Patent val/Properties

Suppose we have a p-limit val v, to tell if it is a GPV:

For every prime q in the p-limit, solve

[math]\displaystyle{ \displaystyle \operatorname {round} (n \log_2 q) = v_{\pi (q)} }[/math]

for n. The solution is

[math]\displaystyle{ \displaystyle \frac {v_{\pi (q)} - 1/2}{\log_2 (q)} \lt n \lt \frac {v_{\pi (q)} + 1/2}{\log_2 (q)} }[/math]

Let N₁, N₂, …, N_{π (p)} denote the solution sets. Find

[math]\displaystyle{ \displaystyle \mathrm {N} = \bigcap_{i = 1}^{\pi (p)} \mathrm {N}_i }[/math]

Then v is a GPV of every edo in N if N is non-empty and not a single point; otherwise it is not a GPV.

Given a finite prime limit, the set of all GPVs are countably infinite.

Given a finite prime limit, the set of all GPVs can be ordered in this way such that all but one entry in the GPV v_k and its next GPV v_{k + 1} are the same, and for the different entry, the latter increments the former by 1.

This property states that, for example, if it is known that ⟨12 19 28] is a GPV, then the next GPV is one of ⟨13 19 28], ⟨12 20 28], or ⟨12 19 29].

This also holds for any rationally independent subgroups, such as 2.3.7 and 2.9.7, and even some rationally dependent subgroups, such as 2.3.9.7. It does not hold, however, for other rationally dependent subgroups, such as 2.3.27.7, where at certain points of edo number N, both the mappings for 3 and 27 increment.

Proof

By definition, the p-limit GPV of N-edo is v (N) = round (N log₂ (q)), where q is the prime basis ⟨2, 3, 5, …, p].

The adjacent GPVs property is equivalent to

1. for any prime q_i in q, there is a point of N to cause v_i to increment to v_i + 1; and
2. for any distinct primes q_i, q_j in q, there is not a point of N to cause both v_i and v_j to increment to v_i + 1 and v_j + 1, respectively.

#1 holds because the point is N = (v_i + 1/2)/log₂ (q_i).

To prove #2, let us assume there exists such an N. By the property of the round function, an increment of y = round (x) occurs only if 2x ∈ Z. Thus, for any distinct primes q_i, q_j in q, 2N log₂ (q_i) ∈ Z, and 2N log₂ (q_j) ∈ Z. If that is the case, then their quotient (2N log₂ (q_i))/(2N log₂ (q_j)) = log_qj (q_i) ∈ Q, which contradicts Gelfond–Schneider theorem. Therefore, the hypothesis is false, and such an N does not exist.
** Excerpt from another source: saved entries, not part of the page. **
(* ===== verification/ConfigLib.v ===== *)
(** * What the configurations of the server and of the client share

    The parts of the Rust standard library they use ([eq_ignore_ascii_case],
    the [parse] of integers and of IP addresses), the command line parser
    [getopts] as an interface with its documented laws, and the congestion
    controllers. *)

From S2P Require Import Prelude RustIo.

Local Open Scope Z_scope.

(** ** Strings *)

Definition code (c : Ascii.ascii) : Z := Z.of_N (Ascii.N_of_ascii c).
Definition chars (s : string) : list Z := code <$> String.list_ascii_of_string s.

(** [u8::to_ascii_lowercase] and [str::eq_ignore_ascii_case]. *)
Definition to_lower (c : Z) : Z := if (65 <=? c) && (c <=? 90) then c + 32 else c.

Definition eq_ignore_ascii_case (a b : string) : bool :=
  bool_decide (to_lower <$> chars a = to_lower <$> chars b).

(** ** Integers: [u16::from_str] and the like *)

Inductive ParseIntError :=
| IntEmpty
| IntInvalidDigit
| IntPosOverflow.

Definition to_digit (radix c : Z) : option Z :=
  let d :=
    if (48 <=? c) && (c <=? 57) then Some (c - 48)
    else if (97 <=? to_lower c) && (to_lower c <=? 122) then Some (to_lower c - 97 + 10)
    else None in
  d ← d; if d <? radix then Some d else None.

(** [checked_mul] and [checked_add] at the width [w]. *)
Definition checked (w x : Z) : option Z := if x <? 2 ^ w then Some x else None.

Fixpoint parse_digits (w : Z) (cs : list Z) (acc : Z) : result ParseIntError Z :=
  match cs with
  | [] => Ok acc
  | c :: cs =>
      let mul := checked w (acc * 10) in
      x ← ok_or (to_digit 10 c) IntInvalidDigit;
      acc ← ok_or mul IntPosOverflow;
      acc ← ok_or (checked w (acc + x)) IntPosOverflow;
      parse_digits w cs acc
  end.

Definition parse_uint (w : Z) (s : string) : result ParseIntError Z :=
  match chars s with
  | [] => Err IntEmpty
  | [43] | [45] => Err IntInvalidDigit
  | 43 :: cs => parse_digits w cs 0
  | cs => parse_digits w cs 0
  end.

(** The value of a list of digits. *)
Definition digits_value (cs : list Z) (acc : Z) : Z := foldl (fun acc c => acc * 10 + (c - 48)) acc cs.

Lemma digits_value_ge cs acc :
  0 <= acc -> Forall (fun c => 48 <= c <= 57) cs -> acc <= digits_value cs acc.
Proof.
  revert acc. induction cs as [|c cs IH]; intros acc Ha Hc; [done|]. apply Forall_cons in Hc as [Hc Hcs].
  unfold digits_value in *. simpl. specialize (IH (acc * 10 + (c - 48)) ltac:(lia) Hcs). lia.
Qed.

Lemma to_digit_10 c : 48 <= c <= 57 -> to_digit 10 c = Some (c - 48).
Proof.
  intros Hc. unfold to_digit. rewrite !(proj2 (Z.leb_le _ _)) by lia. simpl.
  by rewrite (proj2 (Z.ltb_lt _ _)) by lia.
Qed.

Lemma to_digit_10_inv c x : to_digit 10 c = Some x -> 48 <= c <= 57 /\ x = c - 48.
Proof.
  unfold to_digit. destruct ((48 <=? c) && (c <=? 57)) eqn:E1; simpl.
  - bool_to_prop. case_match; intros; simplify_eq. lia.
  - destruct ((97 <=? to_lower c) && (to_lower c <=? 122)) eqn:E2; simpl; [|done]. bool_to_prop.
    by rewrite (proj2 (Z.ltb_ge _ _)) by lia.
Qed.

(** The parser of integers accepts exactly the digit strings whose value fits. *)
Lemma parse_digits_spec w cs acc :
  0 <= acc < 2 ^ w ->
  forall n, parse_digits w cs acc = Ok n <->
    Forall (fun c => 48 <= c <= 57) cs /\ digits_value cs acc = n /\ n < 2 ^ w.
Proof.
  revert acc. induction cs as [|c cs IH]; intros acc Ha n; simpl.
  - split; [intros [= <-]; split_and!; auto; lia|]. by intros (_ & <- & _).
  - split.
    + destruct (to_digit 10 c) as [x|] eqn:Ed; simpl; [|done]. apply to_digit_10_inv in Ed as [Hc ->].
      unfold checked. destruct (acc * 10 <? 2 ^ w) eqn:E1; simpl; [|done].
      destruct (acc * 10 + (c - 48) <? 2 ^ w) eqn:E2; simpl; [|done]. bool_to_prop.
      rewrite IH by lia. intros (H1 & H2 & H3). split_and!; auto.
    + intros (Hcs & Hv & Hn). apply Forall_cons in Hcs as [Hc Hcs]. rewrite (to_digit_10 c Hc). simpl.
      pose proof (digits_value_ge cs (acc * 10 + (c - 48)) ltac:(lia) Hcs) as Hge.
      unfold digits_value in *. simpl in Hv. rewrite Hv in Hge. unfold checked.
      rewrite (proj2 (Z.ltb_lt (acc * 10) _)) by lia. simpl.
      rewrite (proj2 (Z.ltb_lt (acc * 10 + _) _)) by lia. simpl. apply IH; [lia|]. auto.
Qed.

(** ** IP addresses: [IpAddr::from_str] *)

(** A parser returns what it read and the rest, or leaves its input alone. *)
Definition ip_parser (A : Type) : Type := list Z -> option (A * list Z).

(** Digits as long as there are some: the value at the width [w], which must not
    overflow, and their number, which must not exceed [max]. *)
Fixpoint read_digits (radix w : Z) (max : nat) (cs : list Z) (acc : Z) (count : nat) : option (Z * nat * list Z) :=
  match cs with
  | c :: cs' =>
      match to_digit radix c with
      | Some d =>
          acc ← checked w (acc * radix);
          acc ← checked w (acc + d);
          if (max <? S count)%nat then None else read_digits radix w max cs' acc (S count)
      | None => Some (acc, count, cs)
      end
  | [] => Some (acc, count, [])
  end.

Definition read_number (radix w : Z) (max : nat) (allow_zero_prefix : bool) : ip_parser Z := fun cs =>
  let has_leading_zero := bool_decide (head cs = Some 48) in
  '(n, count, rest) ← read_digits radix w max cs 0 0;
  if (count =? 0)%nat then None
  else if negb allow_zero_prefix && has_leading_zero && (1 <? count)%nat then None
  else Some (n, rest).

Definition read_given_char (c : Z) : ip_parser unit := fun cs =>
  match cs with
  | c' :: cs => if c' =? c then Some (tt, cs) else None
  | [] => None
  end.

Definition read_separator {A} (sep : Z) (index : nat) (inner : ip_parser A) : ip_parser A := fun cs =>
  match index with
  | O => inner cs
  | S _ => '(_, cs) ← read_given_char sep cs; inner cs
  end.

Definition read_ipv4_addr : ip_parser Ipv4Addr := fun cs =>
  let octet i := read_separator 46 i (read_number 10 8 3 false) in
  '(a, cs) ← octet 0%nat cs;
  '(b, cs) ← octet 1%nat cs;
  '(c, cs) ← octet 2%nat cs;
  '(d, cs) ← octet 3%nat cs;
  Some (MkIpv4 a b c d, cs).

(** [read_groups] into the remaining [n] slots, the next one having the index [i]:
    the groups read, whether they end in an IPv4 address, and the rest. *)
Fixpoint read_groups (n i : nat) (cs : list Z) : list Z * bool * list Z :=
  match n with
  | O => ([], false, cs)
  | S n =>
      let ipv4 := match n with O => None | S _ => read_separator 58 i read_ipv4_addr cs end in
      match ipv4 with
      | Some (ip, cs) => ([v4_a ip * 256 + v4_b ip; v4_c ip * 256 + v4_d ip], true, cs)
      | None =>
          match read_separator 58 i (read_number 16 16 4 true) cs with
          | Some (g, cs) => let '(gs, v4, cs) := read_groups n (S i) cs in (g :: gs, v4, cs)
          | None => ([], false, cs)
          end
      end
  end.

Definition ipv6_of_groups (gs : list Z) : option Ipv6Addr :=
  match gs with
  | [a; b; c; d; e; f; g; h] => Some (MkIpv6 a b c d e f g h)
  | _ => None
  end.

Definition read_ipv6_addr : ip_parser Ipv6Addr := fun cs =>
  let '(hd, head_ipv4, cs) := read_groups 8 0 cs in
  if (length hd =? 8)%nat then ip ← ipv6_of_groups hd; Some (ip, cs)
  else if head_ipv4 then None
  else
    '(_, cs) ← read_given_char 58 cs;
    '(_, cs) ← read_given_char 58 cs;
    let '(tl, _, cs) := read_groups (8 - (length hd + 1)) 0 cs in
    ip ← ipv6_of_groups (hd ++ replicate (8 - length hd - length tl) 0 ++ tl);
    Some (ip, cs).

Inductive AddrParseError := AddrParseErrorIp.

Definition parse_ip (s : string) : result AddrParseError IpAddr :=
  let parsed :=
    match read_ipv4_addr (chars s) with
    | Some (ip, rest) => Some (IpV4 ip, rest)
    | None =>
        match read_ipv6_addr (chars s) with
        | Some (ip, rest) => Some (IpV6 ip, rest)
        | None => None
        end
    end in
  match parsed with
  | Some (ip, []) => Ok ip
  | _ => Err AddrParseErrorIp
  end.

Example parse_ip_v4 : parse_ip "127.0.0.1" = Ok (IpV4 (MkIpv4 127 0 0 1)).
Proof. reflexivity. Qed.
Example parse_ip_v6 : parse_ip "fe80::1:192.0.2.1" = Ok (IpV6 (MkIpv6 0xfe80 0 0 0 0 1 0xc000 0x201)).
Proof. reflexivity. Qed.
Example parse_ip_any : parse_ip "::" = Ok (IpV6 Ipv6_UNSPECIFIED).
Proof. reflexivity. Qed.
Example parse_ip_bad : parse_ip "1.2.3.04" = Err AddrParseErrorIp.
Proof. reflexivity. Qed.

(** ** The command line: getopts *)

(** An option with an argument ([optopt]) or without ([optflag]); its help texts
    are left out. *)
Inductive Opt :=
| OptOpt (short long : string)
| OptFlag (short long : string).

#[export] Instance Opt_eq_dec : EqDecision Opt.
Proof. solve_decision. Defined.

(** What the program uses of getopts, with the laws its documentation states: the
    value of an option is the first of its values, and an option declared with
    [optopt] may be given at most once. *)
Class Getopts := {
  Matches : Type;
  Fail : Type;
  opts_parse : list Opt -> list string -> result Fail Matches;
  usage : list Opt -> string -> string;
  opt_present : Matches -> string -> bool;
  opt_strs : Matches -> string -> list string;
  opt_str : Matches -> string -> option string;
  free : Matches -> list string;
  opt_str_first : forall m name, opt_str m name = head (opt_strs m name);
  optopt_once : forall opts args m short long,
    opts_parse opts args = Ok m -> OptOpt short long ∈ opts -> (length (opt_strs m long) <= 1)%nat }.

(** A parser of long options only, to run the program on examples. *)
Module LongOptions.

Record matches := MkMatches {
  vals : gmap string string;
  flags : gset string;
  rest : list string }.

Definition long_name (o : Opt) : string :=
  match o with
  | OptOpt _ l | OptFlag _ l => l
  end.

Definition declared (arg : string) (opts : list Opt) : option Opt :=
  snd <$> list_find (fun o => arg = ("--" +:+ long_name o)%string) opts.

Fixpoint parse (opts : list Opt) (args : list string) (m : matches) : result string matches :=
  match args with
  | [] => Ok m
  | a :: args =>
      match declared a opts with
      | Some (OptFlag _ l) => parse opts args (MkMatches (vals m) ({[l]} ∪ flags m) (rest m))
      | Some (OptOpt _ l) =>
          match args with
          | [] => Err ("Argument to option '" +:+ l +:+ "' missing")%string
          | v :: args =>
              match vals m !! l with
              | Some _ => Err ("Option '" +:+ l +:+ "' given more than once")%string
              | None => parse opts args (MkMatches (<[l := v]> (vals m)) (flags m) (rest m))
              end
          end
      | None => parse opts args (MkMatches (vals m) (flags m) (rest m ++ [a]))
      end
  end.

End LongOptions.

Definition long_options : Getopts.
Proof.
  refine {|
    Matches := LongOptions.matches;
    Fail := string;
    opts_parse opts args := LongOptions.parse opts args (LongOptions.MkMatches ∅ ∅ []);
    usage _ name := name;
    opt_present m l := bool_decide (l ∈ LongOptions.flags m);
    opt_strs m l := option_list (LongOptions.vals m !! l);
    opt_str m l := LongOptions.vals m !! l;
    free := LongOptions.rest |}.
  - intros m l. by destruct (LongOptions.vals m !! l).
  - intros opts args m short long _ _. destruct (LongOptions.vals m !! long); simpl; lia.
Defined.

(** ** Congestion controllers *)

Inductive CongestionController :=
| Cubic
| NewReno
| Bbr.

Definition parse_congestion_controller (s : string) : option CongestionController :=
  if eq_ignore_ascii_case s "cubic" then Some Cubic
  else if eq_ignore_ascii_case s "new_reno" || eq_ignore_ascii_case s "newreno" then Some NewReno
  else if eq_ignore_ascii_case s "bbr" then Some Bbr
  else None.

(** [Duration], in milliseconds. *)
Definition Duration_from_secs (s : Z) : Z := s * 1000.

(** ** Code that returns errors and may panic *)

(** The [?] operator and [unwrap], in code that returns a [Result]. *)
Definition attempt {E A B} (m : result E A) (k : A -> outcome (result E B)) : outcome (result E B) :=
  match m with
  | Ok a => k a
  | Err e => Done (Err e)
  end.

Definition unwrapping {E A B} (o : option A) (k : A -> outcome (result E B)) : outcome (result E B) :=
  match o with
  | Some a => k a
  | None => Panic
  end.

(** [Option<Result<A, E>>::transpose]. *)
Definition transpose {E A} (o : option (result E A)) : result E (option A) :=
  match o with
  | Some (Ok a) => Ok (Some a)
  | Some (Err e) => Err e
  | None => Ok None
  end.

(** [Option::or]. *)
Definition or_else {A} (o o' : option A) : option A :=
  match o with
  | Some a => Some a
  | None => o'
  end.

(** An option of the command line over the value of the configuration so far. *)
Definition over {E A} (parse : string -> result E A) (o : option string) (base : A) : result E A :=
  match o with
  | Some s => parse s
  | None => Ok base
  end.

(** [if let Some(s) = o { raw.field = s.parse()?; }] *)
Definition set_parsed {E A R} (parse : string -> result E A) (set : A -> R -> R) (o : option string) (raw : R) :
    result E R :=
  match o with
  | Some s => a ← parse s; Ok (set a raw)
  | None => Ok raw
  end.

Lemma set_parsed_inv {E A R} (parse : string -> result E A) set o (raw raw' : R) :
  set_parsed parse set o raw = Ok raw' ->
  (o = None /\ raw' = raw) \/ exists s a, o = Some s /\ parse s = Ok a /\ raw' = set a raw.
Proof.
  destruct o as [s|]; simpl; [|intros [= <-]; by left]. destruct (parse s) as [a|e] eqn:Ep; simpl; [|done].
  intros [= <-]. right. by exists s, a.
Qed.

(** The configuration after the command line was applied to one of its fields. *)
Lemma set_parsed_set {E A R} (get : R -> A) (parse : string -> result E A) set o (raw raw' : R) :
  (forall r, set (get r) r = r) -> set_parsed parse set o raw = Ok raw' ->
  exists a, over parse o (get raw) = Ok a /\ raw' = set a raw.
Proof.
  intros Hg Hs. apply set_parsed_inv in Hs as [[-> ->]|(s & a & -> & Hp & ->)].
  - exists (get raw). by rewrite Hg.
  - by exists a.
Qed.

(** A required option, on the command line or in the file. *)
Lemma required_over {E A} (parse : string -> result E A) o base a0 a :
  transpose (parse <$> o) = Ok a0 -> or_else a0 base = Some a ->
  over (fun s => Some <$> parse s) o base = Ok (Some a).
Proof. destruct o as [s|]; simpl; [destruct (parse s)|]; intros; simplify_eq/=; congruence. Qed.

Lemma required_given {E A} (parse : string -> result E A) o base a :
  parse <$> o = Some (Ok a) -> over (fun s => Some <$> parse s) o base = Ok (Some a).
Proof. destruct o as [s|]; simpl; [|done]. intros [= ->]. done. Qed.

(** Inversion of a successful sequence of fallible steps. *)
Lemma result_bind_ok {E A B} (m : result E A) (f : A -> result E B) b :
  (m ≫= f) = Ok b -> exists a, m = Ok a /\ f a = Ok b.
Proof. destruct m as [a|e]; [|done]. intros H. by exists a. Qed.

Lemma map_err_ok {E F A} (f : E -> F) (m : result E A) a : map_err f m = Ok a -> m = Ok a.
Proof. by destruct m as [x|x]; simpl; intros [= ->]. Qed.

Lemma ok_or_ok {E A} (o : option A) (e : E) a : ok_or o e = Ok a -> o = Some a.
Proof. by destruct o as [x|]; simpl; intros [= ->]. Qed.

Ltac result_inv :=
  repeat match goal with
  | H : mbind _ _ = Ok _ |- _ =>
      let a := fresh "a" in let E := fresh "E" in apply result_bind_ok in H as (a & E & H)
  | H : map_err _ _ = Ok _ |- _ => apply map_err_ok in H
  | H : ok_or _ _ = Ok _ |- _ => apply ok_or_ok in H
  | H : Ok _ = Ok _ |- _ => injection H as H
  | H : Err _ = Ok _ |- _ => discriminate H
  | H : (if ?b then _ else _) = Ok _ |- _ => destruct b eqn:?
  end.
Given a finite prime limit, the above properties offer a way to iterate through all GPVs.

1. Enter a GPV. Set i = 1.
2. Copy the input and increment its i-th entry by 1.
3. Test if it is a GPV.
4. If it is, return it and back to step 1; otherwise, increment i by 1 and back to step 2.

Notice that the all-zero val is a GPV, you can always enter it for the first one. It is guaranteed that you can iterate through all GPVs in this method. In practice it is suggested starting with the last entry and going backwards for better performance, because the largest prime is most likely to increment.